### Provided material
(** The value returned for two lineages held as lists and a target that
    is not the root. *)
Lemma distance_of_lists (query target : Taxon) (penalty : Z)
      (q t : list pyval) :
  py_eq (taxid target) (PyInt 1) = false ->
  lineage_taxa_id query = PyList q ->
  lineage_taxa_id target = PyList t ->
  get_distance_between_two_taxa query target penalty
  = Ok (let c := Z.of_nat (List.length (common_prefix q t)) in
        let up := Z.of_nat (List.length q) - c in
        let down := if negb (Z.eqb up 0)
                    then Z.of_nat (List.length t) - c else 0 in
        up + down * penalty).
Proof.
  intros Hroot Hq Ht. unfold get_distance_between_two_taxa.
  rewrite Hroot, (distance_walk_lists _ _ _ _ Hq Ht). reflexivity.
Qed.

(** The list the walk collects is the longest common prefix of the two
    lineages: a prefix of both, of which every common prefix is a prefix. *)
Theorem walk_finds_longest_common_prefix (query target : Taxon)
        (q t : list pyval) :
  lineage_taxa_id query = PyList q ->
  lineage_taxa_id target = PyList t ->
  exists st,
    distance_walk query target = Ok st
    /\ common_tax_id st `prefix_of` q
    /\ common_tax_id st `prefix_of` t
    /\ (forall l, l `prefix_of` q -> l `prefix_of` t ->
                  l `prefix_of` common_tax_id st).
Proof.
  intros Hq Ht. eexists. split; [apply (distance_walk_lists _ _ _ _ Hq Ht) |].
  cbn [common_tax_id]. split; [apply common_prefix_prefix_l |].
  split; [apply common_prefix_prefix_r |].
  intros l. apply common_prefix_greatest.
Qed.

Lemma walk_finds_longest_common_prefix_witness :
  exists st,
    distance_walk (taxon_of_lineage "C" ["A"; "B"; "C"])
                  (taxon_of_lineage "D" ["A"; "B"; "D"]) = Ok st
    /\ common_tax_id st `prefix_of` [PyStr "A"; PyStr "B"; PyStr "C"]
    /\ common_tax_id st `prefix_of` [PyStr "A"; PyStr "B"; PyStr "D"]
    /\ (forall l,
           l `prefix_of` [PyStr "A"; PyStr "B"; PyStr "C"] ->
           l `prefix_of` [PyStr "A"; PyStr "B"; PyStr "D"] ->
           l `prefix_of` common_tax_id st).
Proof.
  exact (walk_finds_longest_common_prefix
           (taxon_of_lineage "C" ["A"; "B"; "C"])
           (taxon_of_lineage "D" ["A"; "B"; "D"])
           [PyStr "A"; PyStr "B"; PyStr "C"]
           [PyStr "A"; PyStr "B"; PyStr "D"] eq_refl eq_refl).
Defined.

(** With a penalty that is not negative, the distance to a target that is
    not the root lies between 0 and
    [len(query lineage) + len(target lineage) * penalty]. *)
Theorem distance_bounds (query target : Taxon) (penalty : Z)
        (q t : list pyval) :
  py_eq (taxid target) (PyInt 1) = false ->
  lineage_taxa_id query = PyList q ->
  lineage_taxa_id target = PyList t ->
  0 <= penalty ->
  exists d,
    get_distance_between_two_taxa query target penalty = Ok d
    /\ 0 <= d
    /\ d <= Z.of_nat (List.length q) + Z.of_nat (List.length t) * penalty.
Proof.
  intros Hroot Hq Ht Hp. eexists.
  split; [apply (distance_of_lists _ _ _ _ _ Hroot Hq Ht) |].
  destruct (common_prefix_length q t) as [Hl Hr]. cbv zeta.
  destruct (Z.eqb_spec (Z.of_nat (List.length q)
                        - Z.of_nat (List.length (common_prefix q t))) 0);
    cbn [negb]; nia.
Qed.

### Your assignment
Among the lines in the material above, some may hold "apply". State how many do, and add nothing.

### Your response
5